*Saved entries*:

***

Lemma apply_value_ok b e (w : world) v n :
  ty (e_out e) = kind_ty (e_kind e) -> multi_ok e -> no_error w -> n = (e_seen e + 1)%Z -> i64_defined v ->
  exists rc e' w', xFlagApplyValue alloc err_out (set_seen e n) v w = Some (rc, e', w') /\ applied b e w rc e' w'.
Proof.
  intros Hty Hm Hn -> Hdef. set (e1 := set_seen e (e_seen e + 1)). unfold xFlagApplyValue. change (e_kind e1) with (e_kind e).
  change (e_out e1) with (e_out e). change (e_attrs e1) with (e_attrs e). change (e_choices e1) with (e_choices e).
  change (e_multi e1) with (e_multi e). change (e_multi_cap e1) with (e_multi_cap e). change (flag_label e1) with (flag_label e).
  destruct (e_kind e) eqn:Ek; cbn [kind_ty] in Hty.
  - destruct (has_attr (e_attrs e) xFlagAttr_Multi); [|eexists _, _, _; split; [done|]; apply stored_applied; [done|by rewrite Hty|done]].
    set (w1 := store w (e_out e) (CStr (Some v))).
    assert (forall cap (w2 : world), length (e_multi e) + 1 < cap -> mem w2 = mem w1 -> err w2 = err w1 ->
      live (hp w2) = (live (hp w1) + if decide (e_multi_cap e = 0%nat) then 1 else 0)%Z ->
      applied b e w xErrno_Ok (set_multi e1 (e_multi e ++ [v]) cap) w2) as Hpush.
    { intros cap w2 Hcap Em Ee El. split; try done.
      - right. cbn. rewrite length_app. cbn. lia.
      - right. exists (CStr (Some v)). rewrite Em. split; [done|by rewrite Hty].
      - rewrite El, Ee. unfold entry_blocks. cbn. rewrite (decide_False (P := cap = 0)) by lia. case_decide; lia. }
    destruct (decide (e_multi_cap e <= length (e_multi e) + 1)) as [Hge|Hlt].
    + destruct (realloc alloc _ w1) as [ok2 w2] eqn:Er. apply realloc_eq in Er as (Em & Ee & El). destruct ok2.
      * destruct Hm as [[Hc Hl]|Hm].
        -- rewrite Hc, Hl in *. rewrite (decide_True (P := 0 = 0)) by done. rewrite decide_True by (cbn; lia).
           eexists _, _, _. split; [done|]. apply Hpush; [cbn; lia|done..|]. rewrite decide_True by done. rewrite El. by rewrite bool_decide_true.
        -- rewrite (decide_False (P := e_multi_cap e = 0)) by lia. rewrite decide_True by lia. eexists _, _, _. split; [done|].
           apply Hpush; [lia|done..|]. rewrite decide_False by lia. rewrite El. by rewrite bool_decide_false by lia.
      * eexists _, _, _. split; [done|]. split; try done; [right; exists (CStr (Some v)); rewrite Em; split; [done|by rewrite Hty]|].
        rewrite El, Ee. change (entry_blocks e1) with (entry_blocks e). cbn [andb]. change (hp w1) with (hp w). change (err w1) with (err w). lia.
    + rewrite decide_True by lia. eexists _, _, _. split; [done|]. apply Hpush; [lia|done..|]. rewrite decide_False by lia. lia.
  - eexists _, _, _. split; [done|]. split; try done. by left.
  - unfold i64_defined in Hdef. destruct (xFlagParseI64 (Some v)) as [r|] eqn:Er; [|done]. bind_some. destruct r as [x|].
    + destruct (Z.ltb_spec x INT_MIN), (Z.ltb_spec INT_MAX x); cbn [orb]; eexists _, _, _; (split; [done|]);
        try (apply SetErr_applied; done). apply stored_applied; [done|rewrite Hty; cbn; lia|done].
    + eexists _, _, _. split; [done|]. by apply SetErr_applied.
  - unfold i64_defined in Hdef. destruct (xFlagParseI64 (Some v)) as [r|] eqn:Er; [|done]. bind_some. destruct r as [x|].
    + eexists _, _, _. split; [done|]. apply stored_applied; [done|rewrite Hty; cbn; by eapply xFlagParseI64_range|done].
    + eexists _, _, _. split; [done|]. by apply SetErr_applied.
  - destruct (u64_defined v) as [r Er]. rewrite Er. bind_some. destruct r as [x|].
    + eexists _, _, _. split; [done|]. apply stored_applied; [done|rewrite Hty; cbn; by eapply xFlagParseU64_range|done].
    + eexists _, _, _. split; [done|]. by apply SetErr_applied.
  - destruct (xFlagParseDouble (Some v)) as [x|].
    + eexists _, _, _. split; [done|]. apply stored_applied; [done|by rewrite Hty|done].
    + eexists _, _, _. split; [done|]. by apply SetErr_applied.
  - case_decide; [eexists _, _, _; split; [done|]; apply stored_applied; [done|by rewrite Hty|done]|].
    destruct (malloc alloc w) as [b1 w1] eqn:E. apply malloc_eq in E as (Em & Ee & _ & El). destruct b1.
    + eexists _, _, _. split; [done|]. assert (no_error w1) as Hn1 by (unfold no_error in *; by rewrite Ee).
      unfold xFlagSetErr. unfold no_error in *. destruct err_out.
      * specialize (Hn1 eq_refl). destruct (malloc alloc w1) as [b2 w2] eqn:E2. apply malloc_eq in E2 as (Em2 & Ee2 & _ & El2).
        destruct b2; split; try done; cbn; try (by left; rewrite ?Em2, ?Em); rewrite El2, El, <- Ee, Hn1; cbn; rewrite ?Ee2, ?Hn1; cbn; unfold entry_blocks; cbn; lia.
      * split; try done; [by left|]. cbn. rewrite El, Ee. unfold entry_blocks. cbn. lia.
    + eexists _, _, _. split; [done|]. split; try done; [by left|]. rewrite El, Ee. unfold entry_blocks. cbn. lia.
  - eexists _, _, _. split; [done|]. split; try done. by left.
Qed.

***

*DIRECTIONS*: Write out the data again, exactly and in full.

*EXPECTED ANSWER*:
Lemma apply_value_ok b e (w : world) v n :
  ty (e_out e) = kind_ty (e_kind e) -> multi_ok e -> no_error w -> n = (e_seen e + 1)%Z -> i64_defined v ->
  exists rc e' w', xFlagApplyValue alloc err_out (set_seen e n) v w = Some (rc, e', w') /\ applied b e w rc e' w'.
Proof.
  intros Hty Hm Hn -> Hdef. set (e1 := set_seen e (e_seen e + 1)). unfold xFlagApplyValue. change (e_kind e1) with (e_kind e).
  change (e_out e1) with (e_out e). change (e_attrs e1) with (e_attrs e). change (e_choices e1) with (e_choices e).
  change (e_multi e1) with (e_multi e). change (e_multi_cap e1) with (e_multi_cap e). change (flag_label e1) with (flag_label e).
  destruct (e_kind e) eqn:Ek; cbn [kind_ty] in Hty.
  - destruct (has_attr (e_attrs e) xFlagAttr_Multi); [|eexists _, _, _; split; [done|]; apply stored_applied; [done|by rewrite Hty|done]].
    set (w1 := store w (e_out e) (CStr (Some v))).
    assert (forall cap (w2 : world), length (e_multi e) + 1 < cap -> mem w2 = mem w1 -> err w2 = err w1 ->
      live (hp w2) = (live (hp w1) + if decide (e_multi_cap e = 0%nat) then 1 else 0)%Z ->
      applied b e w xErrno_Ok (set_multi e1 (e_multi e ++ [v]) cap) w2) as Hpush.
    { intros cap w2 Hcap Em Ee El. split; try done.
      - right. cbn. rewrite length_app. cbn. lia.
      - right. exists (CStr (Some v)). rewrite Em. split; [done|by rewrite Hty].
      - rewrite El, Ee. unfold entry_blocks. cbn. rewrite (decide_False (P := cap = 0)) by lia. case_decide; lia. }
    destruct (decide (e_multi_cap e <= length (e_multi e) + 1)) as [Hge|Hlt].
    + destruct (realloc alloc _ w1) as [ok2 w2] eqn:Er. apply realloc_eq in Er as (Em & Ee & El). destruct ok2.
      * destruct Hm as [[Hc Hl]|Hm].
        -- rewrite Hc, Hl in *. rewrite (decide_True (P := 0 = 0)) by done. rewrite decide_True by (cbn; lia).
           eexists _, _, _. split; [done|]. apply Hpush; [cbn; lia|done..|]. rewrite decide_True by done. rewrite El. by rewrite bool_decide_true.
        -- rewrite (decide_False (P := e_multi_cap e = 0)) by lia. rewrite decide_True by lia. eexists _, _, _. split; [done|].
           apply Hpush; [lia|done..|]. rewrite decide_False by lia. rewrite El. by rewrite bool_decide_false by lia.
      * eexists _, _, _. split; [done|]. split; try done; [right; exists (CStr (Some v)); rewrite Em; split; [done|by rewrite Hty]|].
        rewrite El, Ee. change (entry_blocks e1) with (entry_blocks e). cbn [andb]. change (hp w1) with (hp w). change (err w1) with (err w). lia.
    + rewrite decide_True by lia. eexists _, _, _. split; [done|]. apply Hpush; [lia|done..|]. rewrite decide_False by lia. lia.
  - eexists _, _, _. split; [done|]. split; try done. by left.
  - unfold i64_defined in Hdef. destruct (xFlagParseI64 (Some v)) as [r|] eqn:Er; [|done]. bind_some. destruct r as [x|].
    + destruct (Z.ltb_spec x INT_MIN), (Z.ltb_spec INT_MAX x); cbn [orb]; eexists _, _, _; (split; [done|]);
        try (apply SetErr_applied; done). apply stored_applied; [done|rewrite Hty; cbn; lia|done].
    + eexists _, _, _. split; [done|]. by apply SetErr_applied.
  - unfold i64_defined in Hdef. destruct (xFlagParseI64 (Some v)) as [r|] eqn:Er; [|done]. bind_some. destruct r as [x|].
    + eexists _, _, _. split; [done|]. apply stored_applied; [done|rewrite Hty; cbn; by eapply xFlagParseI64_range|done].
    + eexists _, _, _. split; [done|]. by apply SetErr_applied.
  - destruct (u64_defined v) as [r Er]. rewrite Er. bind_some. destruct r as [x|].
    + eexists _, _, _. split; [done|]. apply stored_applied; [done|rewrite Hty; cbn; by eapply xFlagParseU64_range|done].
    + eexists _, _, _. split; [done|]. by apply SetErr_applied.
  - destruct (xFlagParseDouble (Some v)) as [x|].
    + eexists _, _, _. split; [done|]. apply stored_applied; [done|by rewrite Hty|done].
    + eexists _, _, _. split; [done|]. by apply SetErr_applied.
  - case_decide; [eexists _, _, _; split; [done|]; apply stored_applied; [done|by rewrite Hty|done]|].
    destruct (malloc alloc w) as [b1 w1] eqn:E. apply malloc_eq in E as (Em & Ee & _ & El). destruct b1.
    + eexists _, _, _. split; [done|]. assert (no_error w1) as Hn1 by (unfold no_error in *; by rewrite Ee).
      unfold xFlagSetErr. unfold no_error in *. destruct err_out.
      * specialize (Hn1 eq_refl). destruct (malloc alloc w1) as [b2 w2] eqn:E2. apply malloc_eq in E2 as (Em2 & Ee2 & _ & El2).
        destruct b2; split; try done; cbn; try (by left; rewrite ?Em2, ?Em); rewrite El2, El, <- Ee, Hn1; cbn; rewrite ?Ee2, ?Hn1; cbn; unfold entry_blocks; cbn; lia.
      * split; try done; [by left|]. cbn. rewrite El, Ee. unfold entry_blocks. cbn. lia.
    + eexists _, _, _. split; [done|]. split; try done; [by left|]. rewrite El, Ee. unfold entry_blocks. cbn. lia.
  - eexists _, _, _. split; [done|]. split; try done. by left.
Qed.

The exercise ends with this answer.